Attic Antics

You guys are already jealous of how cool my parents are, but just you wait. On Black Friday, did they run around town hunting for insane deals, biting and clawing people to buy Christmas gifts? No. They spent the day in my attic. We have a (fortunately) tiny attic space, but it backs up against Hubby’s and my bedroom. In the summer time, that section of roof just bakes in the sun, and that heat sets up camp in our living quarters to torture us.

The solution? Radiant barrier. This stuff resembles silver bubble wrap. You simply staple it to the under-side of the roof, and it reflects heat right back out before it has the chance to make you miserable. My hope is that it will also keep the AC unit itself cooler, so it doesn’t have to work as hard.
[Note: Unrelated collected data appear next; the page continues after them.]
(** X10.  [removeFromParent]: a node without parent is left alone; a node its
    parent holds under one key, which is not the empty string, is taken out of
    the children of the parent and loses its parent, and nothing else changes;
    a node its parent does not hold, or holds under the empty string only (the
    loop of [deleteNode] takes an empty key for no key), is reported as not
    removable, and nothing changes.  The report names the node by its chain
    path: where that path is not computed, because the chain of parents does
    not end within the bound [fuel], the call panics instead of returning
    the error. *)
Theorem removeFromParent_spec (fuel : nat) (h : Heap) (e : ptr) (ed : DiffNode) :
  h !! e = Some ed ->
  (Parent ed = None -> removeFromParent fuel e h = (Ok tt, h))
  /\ (forall q qd k,
        Parent ed = Some q -> h !! q = Some qd -> q <> e ->
        kids qd !! k = Some e -> k <> EmptyString ->
        (forall k', kids qd !! k' = Some e -> k' = k) ->
        removeFromParent fuel e h
        = (Ok tt, <[e := set_Parent None ed]>
                    (<[q := set_Children (delete k <$> Children qd) qd]> h)))
  /\ (forall q qd,
        Parent ed = Some q -> h !! q = Some qd ->
        (forall k, kids qd !! k = Some e -> k = EmptyString) ->
        removeFromParent fuel e h
        = (match GetChainPath fuel h e with
           | Ok _ => Err "failed to remove node from parent"
           | Err x => Err x
           | Panic x => Panic x
           end, h)).
Proof.
  intros He. split; [|split].
  - intros Hp. unfold removeFromParent.
    rewrite (bind_getNode _ ed) by assumption. rewrite Hp. reflexivity.
  - intros q qd k Hp Hq Hne Hk Hnz Huniq.
    apply (removeFromParent_ok h _ e q ed); [assumption|assumption|].
    apply (deleteNode_ok h q e qd ed k); try assumption.
    apply find_key_spec; assumption.
  - intros q qd Hp Hq Hk. unfold removeFromParent.
    rewrite (bind_getNode _ ed) by assumption. rewrite Hp.
    unfold deleteNode. rewrite (bind_getNode _ qd) by assumption.
    assert (Hkey : find_key (kids qd) e = EmptyString).
    { unfold find_key.
      destruct (List.find _ (map_to_list (kids qd))) as [[k v]|] eqn:E; [|reflexivity].
      apply find_some in E as [Hin Hv]. simpl in Hv.
      apply bool_decide_eq_true in Hv. subst v.
      apply list_elem_of_In, elem_of_map_to_list in Hin. simpl. auto. }
    rewrite Hkey. change (String.eqb EmptyString EmptyString) with true. cbv iota.
    unfold errorf. rewrite (chain_operands fuel h e q ed He Hp).
    destruct (GetChainPath fuel h e) eqn:E; try reflexivity;
      cbv iota beta; rewrite (chain_operands fuel h e q ed He Hp), E; reflexivity.
Qed.

Lemma removeFromParent_spec_witness :
  let h := (ProcessBTRFSStream (host := rawHostTime) 8 rename_dir_stream).2 in
  let g := (ProcessBTRFSStream (host := rawHostTime) 8 empty_name_stream).2 in
  removeFromParent 8 2 h
  = (Ok tt, <[2%nat := set_Parent None (node_at h 2)]>
              (<[1%nat := set_Children (delete "f" <$> Children (node_at h 1))
                            (node_at h 1)]> h))
  /\ removeFromParent 8 2 g = (Err "failed to remove node from parent", g)
  /\ removeFromParent 8 5 parent_cycle = (Panic STACK, parent_cycle).
Proof.
  intros h g. split; [|split].
  - apply (proj1 (proj2 (removeFromParent_spec 8 h 2 (node_at h 2)
                           ltac:(vm_compute; reflexivity))) 1%nat (node_at h 1) "f"%string);
      try (vm_compute; reflexivity); try lia; try discriminate.
    intros k Hk. apply elem_of_map_to_list in Hk. vm_compute in Hk.
    repeat (apply elem_of_cons in Hk as [Hk|Hk]; [try discriminate Hk|]).
    + injection Hk as ->. reflexivity.
    + apply elem_of_nil in Hk. contradiction.
  - apply (proj2 (proj2 (removeFromParent_spec 8 g 2 (node_at g 2)
                           ltac:(vm_compute; reflexivity))) 1%nat (node_at g 1));
      try (vm_compute; reflexivity).
    intros k Hk. apply elem_of_map_to_list in Hk. vm_compute in Hk.
    repeat (apply elem_of_cons in Hk as [Hk|Hk]; [try discriminate Hk|]).
    + injection Hk as ->. reflexivity.
    + apply elem_of_nil in Hk. contradiction.
  - apply (proj2 (proj2 (removeFromParent_spec 8 parent_cycle 5 (node_at parent_cycle 5)
                           ltac:(vm_compute; reflexivity))) 1%nat (node_at parent_cycle 1));
      try (vm_compute; reflexivity).
    intros k Hk. apply elem_of_map_to_list in Hk. vm_compute in Hk.
    repeat (apply elem_of_cons in Hk as [Hk|Hk]; [discriminate Hk|]).
    apply elem_of_nil in Hk. contradiction.
Defined.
Here you can see some of the completed sections.

Personally, I find attics to be frightening. There appears to be a floor, but you can’t actually walk on it or else you’ll fall through to your death; there’s a chinzy little ladder to climb up and down that seems like it might collapse so you fall to your death; there are bugs and itchy insulation that you can’t touch or you’ll get cancer. I held onto the rafters for dear life with every step, terrified that I would fall and my useless T-Rex-like arms would fail me. At least it wasn’t hot in there.

To figure out how much of this stuff you need, measure the area to be covered, and measure the space between the joists (aka the boards running along the slopey ceiling area) so you know what width to cut your pieces. It comes in rolls at home improvement stores, and it’s fairly inexpensive.
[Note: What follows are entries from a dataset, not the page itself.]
(** C8.  In exact arithmetic, when the network exposes the five captured
    layers, the total loss is the weighted sum of exactly six terms: the
    content loss on [Mixed_4b] (weight 10), the style losses on
    [Conv2d_1a_7x7], [Conv2d_2c_3x3] (weight 2000000 each), [Mixed_3b] and
    [Mixed_4d] (weight 20000000 each), and the total-variation penalty on
    the pixels (weight 1/100000); every weight is positive. *)
Theorem total_loss_is_weighted_sum_of_six_terms
    (E : TfExternals Qc Qc) (P S : gmap string (tensor4 Qc))
    (image : list (list (list Qc))) :
  (∀ layer, layer ∈ all_layers → is_Some (inception_v1 image !! layer)) →
  is_Some (P !! "Mixed_4b") →
  (∀ layer, layer ∈ style_layers → is_Some (S !! layer)) →
  ∃ (X : gmap string (tensor4 Qc)) (c s1 s2 s3 s4 : Qc),
    capture all_layers (inception_v1 image) = Some X
    ∧ (∀ layer, layer ∈ all_layers → X !! layer = inception_v1 image !! layer)
    ∧ content_loss (F := Qc) P X "Mixed_4b" = Some c
    ∧ style_loss (F := Qc) S X "Conv2d_1a_7x7" = Some s1
    ∧ style_loss (F := Qc) S X "Conv2d_2c_3x3" = Some s2
    ∧ style_loss (F := Qc) S X "Mixed_3b" = Some s3
    ∧ style_loss (F := Qc) S X "Mixed_4d" = Some s4
    ∧ total_loss (F := Qc) P S image =
        Some (Qc_of_Z 10 * c
              + Qc_of_Z 2000000 * s1 + Qc_of_Z 2000000 * s2
              + Qc_of_Z 20000000 * s3 + Qc_of_Z 20000000 * s4
              + Qc_of_Z 1 / Qc_of_Z 100000 * total_variation_loss_lX (F := Qc) image)%Qc
    ∧ Forall (λ w, (0 < w)%Qc) loss_weights.
Proof.
  intros Hnet HP HS.
  destruct (Hnet "Mixed_4b") as [l0 H0]; [set_solver|].
  destruct (Hnet "Conv2d_1a_7x7") as [l1 H1]; [set_solver|].
  destruct (Hnet "Conv2d_2c_3x3") as [l2 H2]; [set_solver|].
  destruct (Hnet "Mixed_3b") as [l3 H3]; [set_solver|].
  destruct (Hnet "Mixed_4d") as [l4 H4]; [set_solver|].
  destruct HP as [p Hp].
  destruct (HS "Conv2d_1a_7x7") as [t1 Ht1]; [set_solver|].
  destruct (HS "Conv2d_2c_3x3") as [t2 Ht2]; [set_solver|].
  destruct (HS "Mixed_3b") as [t3 Ht3]; [set_solver|].
  destruct (HS "Mixed_4d") as [t4 Ht4]; [set_solver|].
  pose proof (capture_all_layers _ _ _ _ _ _ H0 H1 H2 H3 H4) as Hcap.
  set (X := list_to_map _) in Hcap.
  assert (X !! "Mixed_4b" = Some l0) as HX0 by reflexivity.
  assert (X !! "Conv2d_1a_7x7" = Some l1) as HX1 by reflexivity.
  assert (X !! "Conv2d_2c_3x3" = Some l2) as HX2 by reflexivity.
  assert (X !! "Mixed_3b" = Some l3) as HX3 by reflexivity.
  assert (X !! "Mixed_4d" = Some l4) as HX4 by reflexivity.
  assert (∃ c, content_loss (F := Qc) P X "Mixed_4b" = Some c) as [c Hc].
  { unfold content_loss. rewrite Hp, HX0. eauto. }
  assert (∃ s, style_loss (F := Qc) S X "Conv2d_1a_7x7" = Some s) as [s1 Hs1].
  { unfold style_loss. rewrite Ht1, HX1. eauto. }
  assert (∃ s, style_loss (F := Qc) S X "Conv2d_2c_3x3" = Some s) as [s2 Hs2].
  { unfold style_loss. rewrite Ht2, HX2. eauto. }
  assert (∃ s, style_loss (F := Qc) S X "Mixed_3b" = Some s) as [s3 Hs3].
  { unfold style_loss. rewrite Ht3, HX3. eauto. }
  assert (∃ s, style_loss (F := Qc) S X "Mixed_4d" = Some s) as [s4 Hs4].
  { unfold style_loss. rewrite Ht4, HX4. eauto. }
  exists X, c, s1, s2, s3, s4.
  split; [exact Hcap|]. split.
  { intros layer Hlayer. unfold all_layers, photo_layers, style_layers in Hlayer.
    simpl in Hlayer. repeat (apply elem_of_cons in Hlayer as [->|Hlayer]);
      [congruence..|]. apply elem_of_nil in Hlayer. destruct Hlayer. }
  repeat (split; [assumption|]). split; [|exact loss_weights_positive].
  unfold total_loss, losses. rewrite Hcap. cbn [mbind option_bind].
  rewrite Hc, Hs1, Hs2, Hs3, Hs4. cbn [mbind option_bind fmap option_fmap option_map].
  destruct loss_weight_values as (-> & -> & -> & ->).
  f_equal. rewrite !reduce_sum_cons, reduce_sum_nil. qc_ops. ring.
Qed.

Lemma total_loss_is_weighted_sum_of_six_terms_witness :
  ∃ (X : gmap string (tensor4 Qc)) (c s1 s2 s3 s4 : Qc),
    capture all_layers (inception_v1 (TfExternals := test_tf_externals (F := Qc))
                          test_image) = Some X
    ∧ (∀ layer, layer ∈ all_layers →
         X !! layer = inception_v1 (TfExternals := test_tf_externals (F := Qc))
                        test_image !! layer)
    ∧ content_loss (F := Qc) (test_features 1) X "Mixed_4b" = Some c
    ∧ style_loss (F := Qc) (test_features 1) X "Conv2d_1a_7x7" = Some s1
    ∧ style_loss (F := Qc) (test_features 1) X "Conv2d_2c_3x3" = Some s2
    ∧ style_loss (F := Qc) (test_features 1) X "Mixed_3b" = Some s3
    ∧ style_loss (F := Qc) (test_features 1) X "Mixed_4d" = Some s4
    ∧ total_loss (F := Qc) (TfExternals0 := test_tf_externals)
        (test_features 1) (test_features 1) test_image =
        Some (Qc_of_Z 10 * c
              + Qc_of_Z 2000000 * s1 + Qc_of_Z 2000000 * s2
              + Qc_of_Z 20000000 * s3 + Qc_of_Z 20000000 * s4
              + Qc_of_Z 1 / Qc_of_Z 100000
                * total_variation_loss_lX (F := Qc)
                    (TfExternals0 := test_tf_externals) test_image)%Qc
    ∧ Forall (λ w, (0 < w)%Qc) loss_weights.
Proof.
  apply (total_loss_is_weighted_sum_of_six_terms test_tf_externals
           (test_features 1) (test_features 1) test_image).
  - intros layer Hlayer. apply (bool_decide_unpack _).
    revert layer Hlayer. apply Forall_forall. vm_compute.
    repeat constructor.
  - apply (bool_decide_unpack _). vm_compute. exact I.
  - intros layer Hlayer. apply (bool_decide_unpack _).
    revert layer Hlayer. apply Forall_forall. vm_compute.
    repeat constructor.
Defined.

(** The value of the total loss on the test image. *)
Example total_loss_value :
  total_loss (F := Qc) (TfExternals0 := test_tf_externals)
    (test_features 1) (test_features 1) test_image =
  Some (Qc_of_Z 135 / Qc_of_Z 100000)%Qc.
Proof. apply Some_Qc_eq. vm_compute. reflexivity. Qed.

(** ** 21. Shape, symmetry and positivity of the Gram matrix *)


Section GramElements.
Context {T : Type} `{!Arith T}.






End GramElements.




(** The Gram matrix of the test activation. *)
Example gram_matrix_value :
  fmap (M := list) (fmap (M := list) this) (gram_matrix (test_activation (T := Qc))) =
    [ [84 # 1; 100 # 1]; [100 # 1; 120 # 1] ]%Q.
Proof. vm_compute. reflexivity. Qed.

(** ** 22. The Reptile loop as a whole *)

Section LoopFacts.
Context {F T : Type} `{!Arith F, !Arith T, !Cast F T, !Externals F T}.
Implicit Types (m : gmap string (list T)) (h : hyper F) (pd : plot_data F).

Lemma world_eq (w w' : world) :
  model w = model w' → rng_state w = rng_state w' → w = w'.
Proof. destruct w, w'. simpl. intros -> ->. reflexivity. Qed.

Lemma rng_state_reptile_iteration h pd outer_step (w : world) :
  rng_state (reptile_iteration h pd outer_step w) =
    snd (rng_permutation (length x_all) (snd (gen_task (rng_state w)))).
Proof.
  unfold reptile_iteration, adapt.
  destruct (gen_task (rng_state w)) as [f g]. cbn [snd].
  destruct (rng_permutation (length x_all) g) as [inds g']. reflexivity.
Qed.

Lemma reptile_iteration_with_plot b h pd pd' outer_step (w : world) :
  reptile_iteration (with_plot b h) pd' outer_step w =
    reptile_iteration h pd outer_step w.
Proof.
  apply world_eq.
  - rewrite !model_reptile_iteration. reflexivity.
  - rewrite !rng_state_reptile_iteration. reflexivity.
Qed.
End LoopFacts.

(** X1.  Evaluation never changes training: the state of the loop after
    any number of outer iterations (model parameters and random
    generator) is the same whatever the value of [plot] and whatever the
    task and minibatch shown in the plots. *)
Theorem evaluation_does_not_change_training
    {F T : Type} `{!Arith F, !Arith T, !Cast F T, !Externals F T}
    (b : bool) (h : hyper F) (pd pd' : plot_data F) (n : nat) (w : world) :
  reptile_steps (with_plot b h) pd' n w = reptile_steps h pd n w.
Proof.
  induction n as [|n IH]; [reflexivity|].
  rewrite !reptile_steps_S, IH. apply reptile_iteration_with_plot.
Qed.

(** X2.  The tasks sampled by the loop do not depend on the model or on
    the hyperparameters: two runs started from the same state of the
    random generator have the same generator state after the same number
    of outer iterations, whatever their weights, step sizes, epoch counts
    and plot data. *)
Theorem sampled_tasks_do_not_depend_on_the_model
    {F T : Type} `{!Arith F, !Arith T, !Cast F T, !Externals F T}
    (h h' : hyper F) (pd pd' : plot_data F) (n : nat) (w w' : world) :
  rng_state w = rng_state w' →
  rng_state (reptile_steps h pd n w) = rng_state (reptile_steps h' pd' n w').
Proof.
  intros Hrng. induction n as [|n IH]; [exact Hrng|].
  rewrite !reptile_steps_S, !rng_state_reptile_iteration, IH. reflexivity.
Qed.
You only need a staple gun to install it. We had three, only one of which seemed to be functioning at a given time. I spent most of the time reloading,  fiddling with, and swearing at each staple gun, attempting to make them work. Even the small amount of area I covered was hampered by the fact that I’m only 5’7″, and the ceiling is 8′. You may need a step ladder, but my dad is over six feet tall, so I just whined until he finished it for me. I did a lot of pointing as well.

Mom faithfully documented the whole thing for both of our blogs, and made dozens of trips up and down the balsa wood ladder of doom, bringing supplies, taking pictures, and taking supplies back down again.
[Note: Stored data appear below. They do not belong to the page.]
Definition sort_by (key : A -> result K) (l : list A) : result (list A) :=
  bind (decorate key l) (fun kl => Ret (map snd (sort_keyed kl))).
End Sort.

(** *** [datetime.strptime(s, '%m/%d/%Y')]

    The model reads the shape that group 7 of [lien_pattern] yields, two
    digits, two digits and four digits; the call is made on such texts
    only.  A month, day or year out of range raises [ValueError]. *)

Record date : Type := { year : nat; month : nat; day : nat }.

(** [d1 < d2] *)
Definition date_ltb (d1 d2 : date) : bool :=
  ((year d1 <? year d2)
   || ((year d1 =? year d2)
       && ((month d1 <? month d2)
           || ((month d1 =? month d2) && (day d1 <? day d2)))))%nat.

Definition is_leap (y : nat) : bool :=
  (((y mod 4 =? 0) && negb (y mod 100 =? 0)) || (y mod 400 =? 0))%nat.

Definition days_in_month (y m : nat) : nat :=
  match m with
  | 2 => if is_leap y then 29 else 28
  | 4 | 6 | 9 | 11 => 30
  | _ => 31
  end.

Definition digit_nat (c : ascii) : nat := code c - 48.

Definition strptime_mdY (s : string) : result date :=
  let bad :=
    Raise (ValueError
             ("time data '" ++ s ++ "' does not match format '%m/%d/%Y'")) in
  match s with
  | String m1 (String m2 (String "/" (String d1 (String d2 (String "/"
      (String y1 (String y2 (String y3 (String y4 EmptyString))))))))) =>
      if forallb is_digit [m1; m2; d1; d2; y1; y2; y3; y4] then
        let mo := 10 * digit_nat m1 + digit_nat m2 in
        let dy := 10 * digit_nat d1 + digit_nat d2 in
        let yr := 1000 * digit_nat y1 + 100 * digit_nat y2
                  + 10 * digit_nat y3 + digit_nat y4 in
        if ((1 <=? mo) && (mo <=? 12) && (1 <=? yr)
            && (1 <=? dy) && (dy <=? days_in_month yr mo))%nat
        then Ret {| year := yr; month := mo; day := dy |}
        else bad
      else bad
  | _ => bad
  end.

End Py.

Notation "x <- m ;; k" := (Py.bind m (fun x => k))
  (at level 61, m at next level, right associativity).

Import Py.

(** ** The fragment of [re] that [lien_pattern] uses

    A pattern is a sequence of atoms: literals, an alternation of literals,
    a greedy bounded repetition of a character class, and the two ends of a
    capture group.  Matching backtracks as [re] does: a repetition first
    takes the longest run and gives characters back one at a time, and the
    alternatives are tried in order. *)

Module Re.

Inductive atom : Type :=
| Lit (s : string)
| Alt (alts : list string)
| Rep (p : ascii -> bool) (lo : nat) (hi : option nat)
| Open (g : nat)
| Close (g : nat).

Definition pattern := list atom.

(** the span [(start, stop)] of each group that took part in the match *)
Definition spans := list (nat * (nat * nat)).

Definition set_start (g pos : nat) (cs : spans) : spans :=
  (g, (pos, pos)) :: cs.

Fixpoint set_stop (g pos : nat) (cs : spans) : spans :=
  match cs with
  | [] => []
  | (g', (a, b)) :: cs' =>
      if (g' =? g)%nat then (g', (a, pos)) :: cs'
      else (g', (a, b)) :: set_stop g pos cs'
  end.

Fixpoint strip_prefix (l s : string) : option string :=
  match l, s with
  | EmptyString, _ => Some s
  | String a l', String b s' =>
      if Ascii.eqb a b then strip_prefix l' s' else None
  | String _ _, EmptyString => None
  end.

Fixpoint drop (n : nat) (s : string) : string :=
  match n, s with
  | O, _ => s
  | S n', String _ s' => drop n' s'
  | S _, EmptyString => EmptyString
  end.

(** length of the longest run of [p] at the head of [s], capped by [hi] *)
Fixpoint run_length (p : ascii -> bool) (hi : option nat) (s : string) : nat :=
  match s with
  | EmptyString => O
  | String c s' =>
      match hi with
      | Some O => O
      | Some (S h) => if p c then S (run_length p (Some h) s') else O
      | None => if p c then S (run_length p None s') else O
      end
  end.

(** tries the counts [n], [n - 1], ..., [lo] in this order *)
Fixpoint try_down {A} (k : nat -> option A) (lo n : nat) : option A :=
  match k n with
  | Some r => Some r
  | None =>
      match n with
      | O => None
      | S n' => if (lo <=? n')%nat then try_down k lo n' else None
      end
  end.

Fixpoint first_some {A B} (f : A -> option B) (l : list A) : option B :=
  match l with
  | [] => None
  | x :: l' =>
      match f x with
      | Some r => Some r
      | None => first_some f l'
      end
  end.

(** a match of [pat] that starts exactly at the head of [s], which sits at
    offset [pos] of the searched line *)
Fixpoint match_here (pat : pattern) (s : string) (pos : nat) (cs : spans)
    : option spans :=
  match pat with
  | [] => Some cs
  | Lit l :: rest =>
      match strip_prefix l s with
      | Some s' => match_here rest s' (pos + String.length l) cs
      | None => None
      end
  | Alt alts :: rest =>
      first_some
        (fun l =>
           match strip_prefix l s with
           | Some s' => match_here rest s' (pos + String.length l) cs
           | None => None
           end) alts
  | Rep p lo hi :: rest =>
      let n := run_length p hi s in
      if (n <? lo)%nat then None
      else try_down (fun k => match_here rest (drop k s) (pos + k) cs) lo n
  | Open g :: rest => match_here rest s pos (set_start g pos cs)
  | Close g :: rest => match_here rest s pos (set_stop g pos cs)
  end.

Fixpoint search_from (pat : pattern) (s : string) (pos : nat)
    : option spans :=
  match match_here pat s pos [] with
  | Some r => Some r
  | None =>
      match s with
      | EmptyString => None
      | String _ s' => search_from pat s' (S pos)
      end
  end.

(** a match object: the searched text and the spans of its groups *)
Record match_object : Type := { text : string; groups : spans }.

(** [pattern.search(line)] *)
Definition search (pat : pattern) (line : string) : option match_object :=
  match search_from pat line 0 with
  | Some cs => Some {| text := line; groups := cs |}
  | None => None
  end.

Fixpoint span_of (g : nat) (cs : spans) : option (nat * nat) :=
  match cs with
  | [] => None
  | (g', sp) :: cs' => if (g' =? g)%nat then Some sp else span_of g cs'
  end.

(** [m.group(g)] for a group that took part in the match *)
Definition group (m : match_object) (g : nat) : string :=
  match span_of g (groups m) with
  | Some (a, b) => String.substring a (b - a) (text m)
  | None => EmptyString
  end.

Definition star (p : ascii -> bool) : atom := Rep p 0 None.
Definition plus (p : ascii -> bool) : atom := Rep p 1 None.
Definition exactly (n : nat) (p : ascii -> bool) : atom := Rep p n (Some n).
Definition opt_char (c : ascii) : atom := Rep (Ascii.eqb c) 0 (Some 1).

End Re.

(** ** firecrawl_client.py *)

Module Firecrawl.

(** A lien dict as [_parse_liens] builds it.  [is_hoa], [warning] and
    [priority_position] are the keys added later; [analyze_lien_priority]
    reads [is_hoa] with [.get]. *)
Record lien : Type := mk_lien {
  type : string;
  instrument_number : string;
  book : string;
  page : string;
  grantor : string;
  grantee : string;
  recorded_date : string;
  amount : Q;
  is_hoa : option bool;
  warning : option string;
  priority_position : option nat
}.

(** [AcclaimWebClient._parse_amount], with the conversion [float] it calls
    left open so that statements can range over every behaviour of the
    builtin. *)
Definition _parse_amount_with (float : string -> result Q)
    (amount_str : string) : result Q :=
  try_except
    (let cleaned :=
       strip (replace_char_empty "$"%char
                (replace_char_empty ","%char amount_str)) in
     float cleaned)
    (fun e => is_ValueError e || is_AttributeError e)
    (fun _ => Ret 0%Q).

Definition _parse_amount : string -> result Q := _parse_amount_with Py.float.

(** [lien_pattern] of [_parse_liens] *)
Definition not_pipe (c : ascii) : bool := negb (Ascii.eqb c "|"%char).
Definition digit_or_comma (c : ascii) : bool :=
  is_digit c || Ascii.eqb c ","%char.

Definition lien_pattern : Re.pattern :=
  let ws := Re.star is_space in
  let bar := [ws; Re.Lit "|"; ws] in
  [Re.Open 1; Re.Alt ["MTG"; "LIEN"; "JUDG"]; Re.Close 1] ++ bar ++
  [Re.Open 2; Re.exactly 4 is_digit; Re.Lit "-"; Re.plus is_digit; Re.Close 2]
    ++ bar ++
  [Re.Lit "Book"; ws; Re.Open 3; Re.plus is_digit; Re.Close 3; ws;
   Re.Lit "Page"; ws; Re.Open 4; Re.plus is_digit; Re.Close 4] ++ bar ++
  [Re.Open 5; Re.plus not_pipe; Re.Close 5; Re.Lit "|"; ws] ++
  [Re.Open 6; Re.plus not_pipe; Re.Close 6; Re.Lit "|"; ws] ++
  [Re.Open 7; Re.exactly 2 is_digit; Re.Lit "/"; Re.exactly 2 is_digit;
   Re.Lit "/"; Re.exactly 4 is_digit; Re.Close 7] ++ bar ++
  [Re.opt_char "$"; Re.Open 8; Re.plus digit_or_comma; Re.Close 8].

(** the dict built for one matching line *)
Definition lien_of_match (m : Re.match_object) : result lien :=
  a <- _parse_amount (Re.group m 8) ;;
  Ret {| type := Re.group m 1;
         instrument_number := Re.group m 2;
         book := Re.group m 3;
         page := Re.group m 4;
         grantor := strip (Re.group m 5);
         grantee := strip (Re.group m 6);
         recorded_date := Re.group m 7;
         amount := a;
         is_hoa := None;
         warning := None;
         priority_position := None |}.

(** the first loop of [_parse_liens]: one lien per matching line *)
Fixpoint extract_liens (lines : list string) : result (list lien) :=
  match lines with
  | [] => Ret []
  | line :: lines' =>
      match Re.search lien_pattern line with
      | Some m =>
          l <- lien_of_match m ;;
          ls <- extract_liens lines' ;;
          Ret (l :: ls)
      | None => extract_liens lines'
      end
  end.

(** the keyword list of the HOA detection *)
Definition hoa_keywords : list string :=
  ["HOMEOWNER"; "HOA"; "ASSOCIATION"; "CONDO"; "COMMUNITY"].

(** [any(keyword in grantor.upper() for keyword in [...])] *)
Definition hoa_match (grantor : string) : bool :=
  existsb (fun keyword => contains keyword (upper grantor)) hoa_keywords.

(** the body of the second loop of [_parse_liens] *)
Definition detect_hoa (l : lien) : lien :=
  if hoa_match (grantor l) then
    {| type := type l; instrument_number := instrument_number l;
       book := book l; page := page l; grantor := grantor l;
       grantee := grantee l; recorded_date := recorded_date l;
       amount := amount l;
       is_hoa := Some true;
       warning := Some "HOA lien may wipe senior mortgages if foreclosed";
       priority_position := priority_position l |}
  else
    {| type := type l; instrument_number := instrument_number l;
       book := book l; page := page l; grantor := grantor l;
       grantee := grantee l; recorded_date := recorded_date l;
       amount := amount l;
       is_hoa := Some false;
       warning := warning l;
       priority_position := priority_position l |}.

(** [liens.sort(key=lambda x: datetime.strptime(x['recorded_date'],
    '%m/%d/%Y'))] *)
Definition sort_by_recorded_date (liens : list lien) : result (list lien) :=
  sort_by date_ltb (fun x => strptime_mdY (recorded_date x)) liens.

(** [AcclaimWebClient._parse_liens] *)
Definition _parse_liens (markdown : string) : result (list lien) :=
  liens <- extract_liens (split_lines markdown) ;;
  sort_by_recorded_date (map detect_hoa liens).

(** *** [analyze_lien_priority] *)

(** the warning dicts, by their ["type"] entry *)
Inductive warning_dict : Type :=
| HOA_FORECLOSURE_RISK (message : string) (l : lien)
| MULTIPLE_MORTGAGES (message : string) (count : nat).

Record summary : Type := {
  total : Q;
  first_mortgage : Q;
  other_liens : Q
}.

Record analysis : Type := mk_analysis {
  total_liens : nat;
  total_encumbrance : Q;
  first_position : option lien;
  hoa_liens : list lien;
  mortgages : list lien;
  judgments : list lien;
  warnings : list warning_dict;
  encumbrance_summary : option summary
}.

(** [lien['priority_position'] = n] *)
Definition set_priority_position (l : lien) (n : nat) : lien :=
  {| type := type l; instrument_number := instrument_number l;
     book := book l; page := page l; grantor := grantor l;
     grantee := grantee l; recorded_date := recorded_date l;
     amount := amount l; is_hoa := is_hoa l; warning := warning l;
     priority_position := Some n |}.

Definition set_first_position (a : analysis) (l : lien) : analysis :=
  mk_analysis (total_liens a) (total_encumbrance a) (Some l) (hoa_liens a)
    (mortgages a) (judgments a) (warnings a) (encumbrance_summary a).

Definition append_mortgage (a : analysis) (l : lien) : analysis :=
  mk_analysis (total_liens a) (total_encumbrance a) (first_position a)
    (hoa_liens a) (mortgages a ++ [l]) (judgments a) (warnings a)
    (encumbrance_summary a).

Definition append_hoa_lien (a : analysis) (l : lien) : analysis :=
  mk_analysis (total_liens a) (total_encumbrance a) (first_position a)
    (hoa_liens a ++ [l]) (mortgages a) (judgments a) (warnings a)
    (encumbrance_summary a).

Definition append_judgment (a : analysis) (l : lien) : analysis :=
  mk_analysis (total_liens a) (total_encumbrance a) (first_position a)
    (hoa_liens a) (mortgages a) (judgments a ++ [l]) (warnings a)
    (encumbrance_summary a).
If you are at all familiar with my dad, The Intrepid Traveler, you know he’s hilarious, although not always on purpose. When I was actually doing some work, this conversation occurred:

Me: “It’s getting a little crooked, is that ok?”
Dad: “Yeah, as long as it’s straight.”

He wasn’t being intentionally funny, but it cracked me up, regradless. Speaking of hilarious, the man knows I hate Newt Gingrich, so he “hid” a magazine, with Newt on the cover on top of one of my bookshelves. When I say “hid” I mean propped up so that his piggy little eyes were staring at me from across the room. I had to wait for a tall person to come over and get it down for me. The family that pranks each other…should live far apart to avoid repurcusions.

So thanks, Dad, for climbing around my attic like a monkey, and putting my home improvement skills to shame. And thanks for not finishing the beer. You must truly love me. 😀


December 3, 2011. Tags: , , , , , , , , , , . House Stuff.


  1. ihavetriedit replied:

    This may be a stupid question, but does it help insulate in the winter, also?

    • thatcleverchick replied:

      Yes. Insulation helps keep the heat inside, but since this particular product is on the outer wall, heat will probably still seep out of our bedroom and dissipate. Our next project will be to increase the amount of insulation on the wall (seen behind me in the first picture) that separates our room from the attic. That should make a big difference for us.

  2. B replied:

    You are welcome.
    love, the Intrepid Traveler.

    • thatcleverchick replied:

      It’s not every parent that would give their kid alcohol and radiant barriers in the same month!